The following steps are tested on Cloudera's Demo VM (CentOS 6.2, x64) that comes with full stack of CDH 4.2.0 and CM Free Edition installed, but they should work on any Linux based on Red Hat.
The installation consists of the following steps:
Installing LZO
sudo yum install lzop
sudo yum install lzo-devel
Installing ANT
sudo yum install ant ant-nodeps ant-junit java-devel
Downloading the source
git clone https://github.com/twitter/hadoop-lzo.git
Compiling Hadoop-LZO
ant compile-native tar
For further instructions and troubleshooting see https://github.com/twitter/hadoop-lzo
Copying Hapoop-LZO jar to Hadoop libs
sudo cp build/hadoop-lzo*.jar /usr/lib/hadoop/lib/
Moving native code to Hadoop native libs
sudo mv build/hadoop-lzo-0.4.17-SNAPSHOT/lib/native/Linux-amd64-64/ /usr/lib/hadoop/lib/native/
cp /usr/lib/hadoop/lib/native/Linux-amd64-64/libgplcompression.* /usr/lib/hadoop/lib/native/
Correct version number with the version you cloned
When working with a real cluster (as opposed to a pseudo-cluster) you need to rsync these to the rest of the machines
rsync /usr/lib/hadoop/lib/
to all hosts.
You can dry run this first with -n
Login to Cloudera Manager
Select from Services: mapreduce1->Configuration
Client->Compression
Add to Compression Codecs:
com.hadoop.compression.lzo.LzoCodec
com.hadoop.compression.lzo.LzopCodec
Search "valve"
Add to MapReduce Service Configuration Safety Valve
io.compression.codec.lzo.class=com.hadoop.compression.lzo.LzoCodec
mapred.child.env="JAVA_LIBRARY_PATH=/usr/lib/hadoop/lib/native/Linux-amd64-64/"
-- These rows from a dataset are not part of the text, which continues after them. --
(** * py-aws-util: cluster_manager.py and s3_manager.py

    A shallow embedding of the string handling of [parse_path] and
    [step_status], of the status normaliser, of the polling loops and of
    the pipe-based watch mechanism of [ClusterManager], followed by the
    properties established about them. *)

From Stdlib Require Import String Ascii List Bool Arith Lia.
Import ListNotations.
Open Scope string_scope.

(** ** Exceptions and results of Python code *)

(** The exceptions the modelled code can raise.  [NoSuchKey] is
    [s3_client.exceptions.NoSuchKey]; [ClientError] stands for every other
    botocore failure and carries its error code; [DataError] stands for the
    failures of [gzip.decompress] and [bytes.decode]; [OSError] is what a
    closed [Connection] raises on [send]. *)
Inductive exn : Type :=
| AttributeError
| IndexError
| ValueError
| TypeError
| EOFError
| KeyError (key : string)
| NoSuchKey
| OSError (what : string)
| ClientError (code : string)
| DataError (what : string).

(** What running a piece of Python yields: a value, a raised exception, a
    read that blocks for ever on an open and empty pipe, or a loop that is
    still running when the fuel of the model is used up. *)
Inductive Outcome (A : Type) : Type :=
| Ok (a : A)
| Raise (e : exn)
| Blocked
| OutOfFuel.
Arguments Ok {A} a.
Arguments Raise {A} e.
Arguments Blocked {A}.
Arguments OutOfFuel {A}.

Definition obind {A B : Type} (m : Outcome A) (k : A -> Outcome B) : Outcome B :=
  match m with
  | Ok a => k a
  | Raise e => Raise e
  | Blocked => Blocked
  | OutOfFuel => OutOfFuel
  end.

(** ** Python string methods used by the source *)

Module PyStr.

Definition slash : ascii := "/"%char.
Definition newline : ascii := "010"%char.
(** * Sandbox explorer extension: change tree, diff resolver and CLI gateway

    A shallow embedding of the TypeScript sources of the extension
    ([cli.ts], [tree.ts], [extension.ts]) and the properties of its
    change-set tree construction, pattern matching, diff resolution and
    process wrappers.

    Strings are [string] (sequences of 8-bit characters standing for the
    code units of a JavaScript string): the operations the sources use
    ([startsWith], [substring], [split], [replace], [+], [===]) act on the
    sequence of units only, so the width of a unit plays no role. *)

From Stdlib Require Import String Ascii List ZArith Lia Bool Permutation Sorted.
From Stdlib Require Import DecimalString.
From Stdlib Require OrderedTypeEx.
Import ListNotations.
Open Scope string_scope.
Open Scope list_scope.
Set Warnings "-register-all".

(** ** JavaScript values and built-ins used by the sources *)

Module Js.

(** Truthiness of a string: every string but the empty one. *)
Definition truthy (s : string) : bool := negb (s =? "").

(** Truthiness of [string | null | undefined]. *)
Definition truthy_opt (o : option string) : bool :=
  match o with
  | Some s => truthy s
  | None => false
  end.

(** [a || b] where [a] is [string | null | undefined] and [b] a string. *)
Definition or_else (a : option string) (b : string) : string :=
  match a with
  | Some s => if truthy s then s else b
  | None => b
  end.

(** The one-unit string holding a double quote. *)
Definition dquote : string := String (ascii_of_nat 34) EmptyString.

(** [a || b] on two strings. *)
Definition or_str (a b : string) : string := if truthy a then a else b.

(** [s.startsWith(p)]. *)
Definition startsWith (s p : string) : bool := String.prefix p s.

(** [s.substring(n)] for [0 <= n]: the units from index [n] on. *)
Fixpoint substring_from (n : nat) (s : string) : string :=
  match n, s with
  | O, _ => s
  | S k, String _ r => substring_from k r
  | S _, EmptyString => EmptyString
  end.

(** [s.split(sep)] for a one-unit separator: never the empty array. *)
Fixpoint split (sep : ascii) (s : string) : list string :=
  match s with
  | EmptyString => [EmptyString]
  | String c r =>
      if Ascii.eqb c sep then EmptyString :: split sep r
      else match split sep r with
           | h :: t => String c h :: t
           | [] => [String c EmptyString]
           end
  end.

(** [parts.join(sep)]. *)
Definition join (sep : string) (parts : list string) : string :=
  String.concat sep parts.

(** [s.replace(/pat/g, rep)] for a literal, non-empty [pat]: matches are
    found left to right and do not overlap.  [skip] counts the units of the
    current match that are still to be consumed. *)
Fixpoint replaceAll_from (pat rep : string) (skip : nat) (s : string) : string :=
  match s with
  | EmptyString => EmptyString
  | String c r =>
      match skip with
      | S k => replaceAll_from pat rep k r
      | O =>
          if String.prefix pat s
          then (rep ++ replaceAll_from pat rep (String.length pat - 1) r)%string
          else String c (replaceAll_from pat rep 0 r)
      end
  end.

Definition replaceAll (pat rep s : string) : string :=
  replaceAll_from pat rep 0 s.

(** WhiteSpace and LineTerminator units (those below 256): what [trim]
    removes. *)
Definition isWhite (c : ascii) : bool :=
  let n := nat_of_ascii c in
  (Nat.eqb n 9 || Nat.eqb n 10 || Nat.eqb n 11 || Nat.eqb n 12
   || Nat.eqb n 13 || Nat.eqb n 32 || Nat.eqb n 160)%bool.

Fixpoint trimStart (s : string) : string :=
  match s with
  | EmptyString => EmptyString
  | String c r => if isWhite c then trimStart r else s
  end.

Definition reverse (s : string) : string :=
  string_of_list_ascii (rev (list_ascii_of_string s)).

(** [s.trim()]. *)
Definition trim (s : string) : string :=
  reverse (trimStart (reverse (trimStart s))).

(** A [Map<string, V>]: keys are unique and iteration is in insertion
    order, so it is an association list; [set] on a present key keeps the
    key's position. *)
Definition Map (V : Type) : Type := list (string * V).

Fixpoint map_has {V} (k : string) (m : Map V) : bool :=
  match m with
  | [] => false
  | (k', _) :: r => if k' =? k then true else map_has k r
  end.

Fixpoint map_get {V} (k : string) (m : Map V) : option V :=
  match m with
  | [] => None
  | (k', v) :: r => if k' =? k then Some v else map_get k r
  end.

Fixpoint map_set {V} (k : string) (v : V) (m : Map V) : Map V :=
  match m with
  | [] => [(k, v)]
  | (k', v') :: r => if k' =? k then (k, v) :: r else (k', v') :: map_set k v r
  end.

(** [m.delete(k)], and what [update(k, undefined)] does to a [Memento]. *)
Definition map_delete {V} (k : string) (m : Map V) : Map V :=
  filter (fun e => negb (fst e =? k)) m.

(** Texts put one after the other: what repeated [+=] or [append]
    leaves. *)
Definition concatAll (l : list string) : string :=
  fold_right String.append EmptyString l.

(** The outcome of a call that may throw an [Error]. *)
Inductive result (A : Type) : Type :=
| Ok (value : A)
| Throw (message : string).
Arguments Ok {A} value.
Arguments Throw {A} message.

Definition throws {A} (r : result A) : bool :=
  match r with
  | Ok _ => false
  | Throw _ => true
  end.

(** Values produced by [JSON.parse]. *)
Inductive json : Type :=
| JNull
| JBool (b : bool)
| JNum (numeral : string)
| JStr (s : string)
| JArr (items : list json)
| JObj (members : list (string * json)).

(** [v[k]] / [v.k] for a parsed JSON value [v] and one of the keys the
    sources read ([name], [storage_dir], [upper_cwd], [overlay_cwd],
    [changes]), none of which is a property of a primitive, of an array or
    of [Object.prototype].  The outer [None] is the [TypeError] of reading
    a property of [null]; the inner [None] is [undefined]. *)
Definition getProp (v : json) (k : string) : option (option json) :=
  match v with
  | JNull => None
  | JObj members => Some (map_get k members)
  | _ => Some None
  end.

(** [x ?? d]: [d] when [x] is [undefined] or [null]. *)
Definition nullish_or (x : option json) (d : json) : json :=
  match x with
  | None => d
  | Some JNull => d
  | Some v => v
  end.

End Js.

(** ** The CLI gateway ([cli.ts]) *)

Module Cli.
Import Js.

Record SandboxConfigInfo : Type := {
  cfg_name : option json;
  cfg_storage_dir : option json;
  cfg_upper_cwd : option json;
  cfg_overlay_cwd : option json
}.

(** One change reported by [sandbox status --json].  An optional field is
    [None] when it is absent ([undefined]) or [null]. *)
Record SandboxChangeEntry : Type := {
  destination : string;
  operation : string;
  source : option string;
  staged : option string;
  tmp_path : option string;
  error : option string
}.

(** The [sandbox.*] settings read through [vscode.workspace.getConfiguration]. *)
Record Settings : Type := {
  set_binaryPath : option string;
  set_name : option string;
  set_net : option string;
  set_noDefaultBinds : bool;
  set_bind : option (list string);
  set_mask : option (list string);
  set_ignored : bool
}.

(** What a spawned child process does: the chunks it writes, in order, and
    the code its [close] event carries ([None] for [null], as when a signal
    ends the process). *)
Inductive ChildEvent : Type :=
| StdoutData (d : string)
| StderrData (d : string).

Record ChildRun : Type := {
  events : list ChildEvent;
  closeCode : option Z
}.

Record ExecResult : Type := {
  stdout : string;
  stderr : string;
  code : Z
}.

(** The calls [spawnDiffStream] makes on the handlers it is given. *)
Inductive HandlerCall : Type :=
| OnStdout (chunk : string)
| OnStderr (chunk : string)
| OnClose (code : Z).

(** Which of the optional handlers the caller supplied. *)
Record Handlers : Type := {
  onStdout : bool;
  onStderr : bool;
  onClose : bool
}.

Definition pushFlagged (flag : string) (items : list string) : list string :=
  flat_map (fun b => if (truthy b && truthy (trim b))%bool then [flag; b] else []) items.

Definition buildBaseArgs (cfg : Settings) : list string :=
  let binds := match set_bind cfg with Some l => l | None => [] end in
  let masks := match set_mask cfg with Some l => l | None => [] end in
  (match set_name cfg with
   | Some name =>
       if (truthy name && (0 <? String.length (trim name))%nat)%bool
       then ["--name"; name] else []
   | None => []
   end)
  ++ (match set_net cfg with
      | Some net => if net =? "host" then ["--net=host"] else []
      | None => []
      end)
  ++ (if set_noDefaultBinds cfg then ["--no-default-binds"] else [])
  ++ pushFlagged "--bind" binds
  ++ pushFlagged "--mask" masks
  ++ (if set_ignored cfg then ["--ignored"] else []).

Definition getBinaryPath (cfg : Settings) : string :=
  or_else (set_binaryPath cfg) "sandbox".

Definition onData (acc : string * string) (e : ChildEvent) : string * string :=
  match e with
  | StdoutData d => ((fst acc ++ d)%string, snd acc)
  | StderrData d => (fst acc, (snd acc ++ d)%string)
  end.

Section Gateway.
(** The operating system: the run of the child started by
    [cp.spawn(bin, args, { cwd, env })]. *)
Variable spawn : string -> list string -> option string -> ChildRun.
(** [JSON.parse]: [None] when it throws a [SyntaxError]. *)
Variable JSON_parse : string -> option json.
Variable cfg : Settings.

Definition execFile (bin : string) (args : list string) (cwd : option string)
  : ExecResult :=
  let child := spawn bin args cwd in
  let acc := fold_left onData (events child) (EmptyString, EmptyString) in
  {| stdout := fst acc;
     stderr := snd acc;
     code := match closeCode child with Some c => c | None => 0%Z end |}.

Definition fetchConfig (cwd : option string) : result SandboxConfigInfo :=
  let bin := getBinaryPath cfg in
  let args := buildBaseArgs cfg
              ++ ["config"; "--json"; "name"; "storage_dir"; "upper_cwd"; "overlay_cwd"] in
  let res := execFile bin args cwd in
  let failed :=
    Throw ("Failed to parse sandbox config JSON: " ++ or_str (stderr res) (stdout res))%string in
  match JSON_parse (stdout res) with
  | None => failed
  | Some parsed =>
      match getProp parsed "name", getProp parsed "storage_dir",
            getProp parsed "upper_cwd", getProp parsed "overlay_cwd" with
      | Some n, Some s, Some u, Some o =>
          Ok {| cfg_name := n; cfg_storage_dir := s;
                cfg_upper_cwd := u; cfg_overlay_cwd := o |}
      | _, _, _, _ => failed
      end
  end.

Definition fetchStatus (cwd : option string) : result json :=
  let bin := getBinaryPath cfg in
  let args := buildBaseArgs cfg ++ ["status"; "--json"] in
  let res := execFile bin args cwd in
  let failed :=
    Throw ("Failed to parse sandbox status JSON: " ++ or_str (stderr res) (stdout res))%string in
  match JSON_parse (stdout res) with
  | None => failed
  | Some parsed =>
      match getProp parsed "changes" with
      | Some changes => Ok (nullish_or changes (JArr []))
      | None => failed
      end
  end.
Add to MapReduce Service Environment Safety Valve
HADOOP_CLASSPATH=/usr/lib/hadoop/lib/*
That's it.
Your MarReduce jobs that use TextInputFormat
should work seamlessly with .lzo
files. However, if you choose to index the LZO files to make them splittable (using com.hadoop.compression.lzo.DistributedLzoIndexer
), you will find that the indexer writes a .index
file next to each .lzo
file. This is a problem because your TextInputFormat
will interpret these as part of the input. In this case you need to change your MR jobs to work with LzoTextInputFormat
.
As of Hive, as long as you don't index the LZO files, the change is also transparent. If you start indexing (to take advantage of a better data distribution) you will need to update the input format to LzoTextInputFormat
. If you use partitions, you can do it per partition.